The Gustmeyer House (Danish: Gustmeyers Gård) is a historic property on Ved Stranden, opposite Christiansborg Palace on Slotsholmen, in central Copenhagen, Denmark. It was built in 1797 to a Neoclassical design by Johan Martin Quist. The Nobel Prize-winning physicist Niels Bohr was born in the building. McKinsey & Company is now based in the building.

History

18th century

The site was made up of two individual properties in the late 17th century:- one of them was No. 207 in the city's East Quarter () owned by Henrik Lydersen. The other one was No. 212 owned by assessor and mayor Christen Andersen. The larger property towards the canal was No. 249, and by 1756 owned by merchant Carl Hieronimus Gustmeyer. The smaller property in Admiralgade was No. 243, and by 1756 owned by cooper Christen Larsen but later acquired by Gustmeyer.

The property was after Carl Hieronimus Gustmeyer's death in 1756 passed down to his son Friedrich. The building was destroyed in the Copenhagen Fire of 1795. The current building at the site was completed the following year to design by Johan Martin Quist. Quist was one of a handful of master builders who obtained a near monopoly on the rebuilding of the city after the fire.

19th century

At the time of the 1801 census, Friderich Ludwig Gustmeyer resided in the building with his wife Dorthea Gustmeyer, their daughter Anne Gustmeyer, their son Carl Gustmeyer, and clerk Bengt Julius Lingblom. The property was home to an additional 25 people at the time of the 1801 census, including Justitiarius at Hof- og Stadsretten Carl Wigandt Falbe and Mosses Wessely Junior.

The property was listed as No. 154 in the new cadastre of 1805.  Gustmeyer lost the family fortune during the economic crisis that resulted from Denmark's involvement in the Napoleonic Wars.

A later owner of the property was Nicolai Abraham Holten. He sold it when he was appointed as director of Øresund Custom House in Helsingør in 1839.
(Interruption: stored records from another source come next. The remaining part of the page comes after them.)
Lemma chosen_app h l p : chosen api user session h p → chosen api user session (h ++ l)%list p.
Proof. intros (Hs & Ha & Hp & Hl). split_and!; try done; by apply answered_app. Qed.
Lemma good_project h k :
  (∀ l u p, user = Some u → chosen api user session (h ++ l)%list p → good (h ++ l)%list (k u p)) →
  good h (RequireUserAndProject api user session k).
Proof.
  intros Hk. unfold RequireUserAndProject. destruct user as [u|] eqn:Eu; [|done]. unfold currentProject. apply wp_bind.
  destruct (String.eqb_spec session ""); [done|]. apply wp_bind, wp_ask; [done|]. intros [e|id] _ Ha; [done|].
  destruct (String.eqb id ""); [done|]. apply wp_bind, wp_ask; [done|]. intros [e|p] Hp Ha'; [done|]. cbn.
  assert (p_Id p = id) as <- by (by apply Hp). destruct (may_list api u (p_Id p)) eqn:El; [|done].
  rewrite <- app_assoc. apply Hk; [done|]. rewrite app_assoc. split_and!; [done|by apply answered_app|done|]. by exists u.
Qed.
Lemma last_hour_reads p : calls_only is_read (last_hour api p).
Proof. unfold last_hour. reads. apply LoadWorld_reads. Qed.
Lemma loaded_app h l p w : loaded h p w → loaded (h ++ l)%list p w.
Proof.
  intros (from & to & err & [Ha|(results & step & Ha)]); exists from, to, err; [left|right; exists results, step]; by apply answered_app.
Qed.
Lemma feeds_app h l p id : feeds h p id → feeds (h ++ l)%list p id.
Proof.
  intros [->|(projects & mp & m & Ha & Hin)]; [by left|right]. exists projects, mp, m. split; [by apply answered_app|done].
Qed.
Lemma unloaded_app h l p from : unloaded h p from → unloaded (h ++ l)%list p from.
Proof.
  destruct 1; [eapply unloaded_custom|eapply unloaded_world|eapply unloaded_projects|eapply unloaded_member|eapply unloaded_status|
    eapply unloaded_to|eapply unloaded_late]; by eauto using answered_app, feeds_app.
Qed.
Definition worlds_loaded (p : Project) (from : Z) (h : list event) (l : Loaded) : Prop :=
  match l.1.1 with Some w => loaded h p w | None => unloaded h p from end.
Lemma construct_loaded h p results status from to : wp (tool_call_ok api user session) C h (construct p results status from to) (worlds_loaded p from).
Proof.
  unfold construct. apply wp_bind, wp_ask; [done|]. intros [[w|] err] _ Ha; [|by eapply unloaded_world].
  do 3 eexists. right. by do 2 eexists.
Qed.
Lemma late_or from to : Time.IsZero to || (to <? from) = true → to = 0 ∨ to < from.
Proof. intros [E|E]%orb_true_iff; [left; by apply bool_decide_eq_true in E|right; by apply Z.ltb_lt]. Qed.
Lemma load_members_loaded p projects from members : (∀ mp, mp ∈ members → mp ∈ MemberProjects p) → ∀ h results status to,
  answered h CGetProjects (inr projects) →
  wp (tool_call_ok api user session) C h (load_members p projects members results status from to) (worlds_loaded p from).
Proof.
  induction members as [|mp members IH]; intros Hm h results status to Hp; cbn [load_members]; [apply construct_loaded|].
  assert (mp ∈ MemberProjects p) as Hmp by (apply Hm, list_elem_of_here).
  destruct (projects !! mp) as [m|] eqn:E; [|by eapply unloaded_member].
  assert (∀ h, answered h CGetProjects (inr projects) → feeds h p (p_Id m)) as Hf by (intros h' Hp'; right; by exists projects, mp, m).
  apply wp_bind, wp_ask; [done|]. intros [e|cs] _ Ha; [by eapply unloaded_status; [apply feeds_app, Hf|]|].
  apply wp_bind, wp_ask; [done|]. intros [e|resultsTo] _ Ha'; [by eapply unloaded_to; [apply feeds_app, feeds_app, Hf|]|].
  destruct (_ || _) eqn:El; [eapply unloaded_late; [apply feeds_app, feeds_app, Hf; done|done|by apply late_or]|].
  apply IH; [intros ? ?; by apply Hm, list_elem_of_further|by apply answered_app, answered_app].
Qed.
Lemma LoadWorld_loaded h p from to : wp (tool_call_ok api user session) C h (LoadWorld api p from to) (worlds_loaded p from).
Proof.
  unfold LoadWorld. destruct (ap_loadWorld api).
  { apply wp_bind, wp_ask; [done|]. intros [[w|] err] _ Ha; [|by eapply unloaded_custom]. do 3 eexists. by left. }
  destruct (Multicluster p).
  - apply wp_bind, wp_ask; [done|]. intros [e|projects] _ Ha; [by eapply unloaded_projects|]. by apply load_members_loaded.
  - assert (∀ h, feeds h p (p_Id p)) as Hf by (by left).
    apply wp_bind, wp_ask; [done|]. intros [e|status] _ Ha; [by eapply unloaded_status|].
    apply wp_bind, wp_ask; [done|]. intros [e|resultsTo] _ Ha'; [by eapply unloaded_to|].
    destruct (_ || _) eqn:El; [|apply construct_loaded]. eapply unloaded_late; [done..|by apply late_or].
Qed.
Lemma good_world h p from to k :
  (∀ l loaded, worlds_loaded p from (h ++ l)%list loaded → good (h ++ l)%list (k loaded)) → good h (LoadWorld api p from to ≫= k).
Proof.
  intros Hk. apply wp_bind. eapply (wp_weaken (P := tool_call_ok api user session) (C := C)); [| |apply LoadWorld_loaded]; [done|apply Hk].
Qed.
Lemma good_last_hour h p k :
  (∀ l w err, world_of_last_hour (h ++ l)%list p w → good (h ++ l)%list (k (w, err))) → good h (last_hour api p ≫= k).
Proof.
  intros Hk. unfold last_hour. apply good_assoc, good_ask; [done|]. intros l now _ Ha. apply good_assoc, good_world.
  intros l' [[w st] err] Hl. cbn [mbind prog_bind bind_prog fst snd]. rewrite <- app_assoc. apply Hk. rewrite app_assoc.
  destruct w; [exact Hl|]. exists now. split; [by apply answered_app|exact Hl].
Qed.
Lemma good_resolve h u p w s k : user = Some u → (s = "" → good h (k None)) →
  (∀ app, app ∈ pw_Applications w → user_may api user (ApplicationView (p_Id p) app) → good h (k (Some app))) →
  good h (ResolveApp api u p w s k).
Proof.
  intros Hu Hnone Hk. unfold ResolveApp. destruct (String.eqb_spec s ""); [by apply Hnone|].
  destruct (NewApplicationIdFromString _ _) as [id|]; [|done]. destruct (GetApplication w id) as [app|] eqn:E; [|done].
  apply good_allowed; [done|]. intros Hm. apply Hk; [|done]. unfold GetApplication in E.
  apply List.find_some in E as [E _]. by apply list_elem_of_In.
Qed.
Lemma optional_app_good h p s k : (∀ x, good h (k x)) → good h (optional_app p s k).
Proof. intros Hk. unfold optional_app. destruct (String.eqb _ _); [apply Hk|]. by destruct (NewApplicationIdFromString _ _). Qed.
End facts.
#[export] Hint Resolve chosen_app loaded_app : handlers.
End ToolsFacts.

(** ** The tools *)
Module ToolsSpec.
Import SeriesFacts HandlersFacts ToolsFacts.
Section spec.
Context `{UrlParse} `{PromParser} `{Durations} `{Logs.LowerCase} `{Printable} (api : ApiConfig) (req : ToolRequest) (user : option User) (session : string) (C : Prop).
Notation good := (good api user session C).
Notation chosen := (chosen api user session).

(** One step of a tool. *)
Ltac tool_step :=
  match goal with
  | |- ToolsFacts.good _ _ _ _ _ (error_ _) => apply good_error
  | |- ToolsFacts.good _ _ _ _ _ (Done ToolFailed) => apply good_failed
  | |- ToolsFacts.good _ _ _ _ _ (text_ _) => apply good_text
  | |- ToolsFacts.good _ _ _ _ _ (RequireUserAndProject _ _ _ _) => apply good_project; intros ? ? ? ? ?
  | |- ToolsFacts.good _ _ _ _ _ (allowed _ _ _ _ _) => apply good_allowed; [done|intros ?]
  | |- ToolsFacts.good _ _ _ _ _ (unless_error _ _ _) => apply good_unless; intros ? ?
  | |- ToolsFacts.good _ _ _ _ _ (optional_app _ _ _) => apply optional_app_good; intros ?
  | |- ToolsFacts.good _ _ _ _ _ (last_hour _ _ ≫= _) => apply good_last_hour; intros ? ? ? ?
  | |- ToolsFacts.good _ _ _ _ _ (LoadWorld _ _ _ _ ≫= _) => apply good_world; intros ? ? ?
  | |- ToolsFacts.good _ _ _ _ _ (ask_ _ ≫= _) => apply good_ask; [first [by apply tool_read_ok|cbn [tool_call_ok]]|intros ? ? ? ?]
  | |- ToolsFacts.good _ _ _ _ _ ((_ ≫= _) ≫= _) => apply good_assoc
  | |- ToolsFacts.good _ _ _ _ _ (Done _ ≫= _) => cbn [mbind prog_bind bind_prog]
  | |- ToolsFacts.good _ _ _ _ _ (_ ≫= _) => apply good_reads; [solve [first [apply last_hour_reads|reads; eauto with handlers]]|intros ? ?]
  | |- ToolsFacts.good _ _ _ _ _ (let '(_, _) := ?x in _) => destruct x
  | |- ToolsFacts.good _ _ _ _ _ (match ?x with _ => _ end) => destruct x eqn:?
  | |- ToolsFacts.good _ _ _ _ _ (if ?x then _ else _) => destruct x eqn:?
  end.
Ltac tool := repeat tool_step.

(** The world was loaded for the selected project. *)
Ltac loaded :=
  match goal with
  | Hw : worlds_loaded ?p _ ?h (Some _, _, _) |- McpSpec.loaded ?h ?p _ => exact Hw
  | Hw : world_of_last_hour ?h ?p (Some _) |- McpSpec.loaded ?h ?p _ => exact Hw
  | |- McpSpec.loaded (_ ++ _)%list _ _ => simple apply loaded_app; loaded
  end.

(** The selected project is still the selected one. *)
Ltac chosen :=
  match goal with
  | Hc : McpSpec.chosen _ _ _ ?h ?p |- McpSpec.chosen _ _ _ ?h ?q => unify q p; exact Hc
  | |- McpSpec.chosen _ _ _ (_ ++ _)%list _ => simple apply chosen_app; chosen
  end.

Lemma may_filter {A} (f : A → Rbac.Action) u l : user = Some u → Forall (λ x, user_may api user (f x)) (filter (λ x, IsAllowed api u (f x) = true) l).
Proof. intros Hu. apply Forall_forall. intros x [Hx _]%list_elem_of_filter. by exists u. Qed.
(* ===== verification/Config.v ===== *)
(** The configuration and the start of the program: config/.

    The file is read as YAML, which is not modelled: a [Config] is what decoding
    leaves.  [os.ExpandEnv], the parsing of flags, [url.JoinPath] and the loading
    of certificates are parameters.  A list the code tests against nil is an
    option where it comes from the file; what the column of a project without
    keys holds, null or an empty list, is a parameter. *)

From S2P Require Import Checks RecordingRules GoNet.
From S2P Require Export Projects.
From Stdlib Require Import Ascii String ZArith Lia.
Local Open Scope string_scope.
Local Open Scope Z_scope.

(** [url.JoinPath("/", p, "/")], and [tls.LoadX509KeyPair] with its error. *)
Class Libraries := {
  JoinPath : string → option string;
  LoadX509KeyPair : string → string → option string }.

(** * config/config.go *)
Record GRPC := { gr_Disabled : bool; gr_ListenAddress : string }.
Record TLS := { tls_CertFile : string; tls_KeyFile : string }.
Record ClickHouseSpaceManager := { sm_Enabled : bool; sm_UsageThresholdPercent : Z; sm_MinPartitions : Z }.
Record Clickhouse := {
  kh_Address : string; kh_User : string; kh_Password : string; kh_Database : string;
  kh_TlsEnable : bool; kh_TlsSkipVerify : bool; kh_TlsCAFile : string }.
Record Auth := { au_AnonymousRole : string; au_BootstrapAdminPassword : string }.
(** [Settings] of cloud/api.go *)
Record cloud_Settings := { cs_ApiKey : string; cs_DisableIncidentsAutoInvestigation : bool }.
The property was later acquired by the textile merchant Anders Ancher who ran his textile business from the premises under the name A. Anckers Manufactur Varelager. At the time of the 1845 census, the property was home to a total of 12 people. Anders Ancker, a textile wholesale merchant, resided with his son, three employees, three apprentices and three servants on the ground floor. Ane Sophie Brown (1768–1855), widow of vice admiral Peter Caspar Wessel Brown (1755–1840), was residing with Eleonora Christine Harboe and two maids on the first floor. Frederik Augs. Clementzen was also living there with them. Balthasar Münter (1797–1867), provost of Holmens Church, resided on the second floor with his wife, two daughters and three maids. Ole Christian Borgen, a merchant, resided with his wife, their five children, his mother-in-law, an employee and two maids on the third floor.

Anders Ancher was, at the time of the 1850 census, residing on the ground floor. Anne Sophie Wessel-Brown and Eleonora Christine Harboe had been joined by Harboe's sister Elisabeth Charlotte Harboe. Anna Margrethe Lange, daughter of the owner of Rødkilde Manor on Funen, was also residing there with them.  Jens Frederik August Clementsen, personal secretary for prince Frederik Ferdinand,  was also a resident on the first floor. The second floor was still occupied by Balthazer Münter and his family.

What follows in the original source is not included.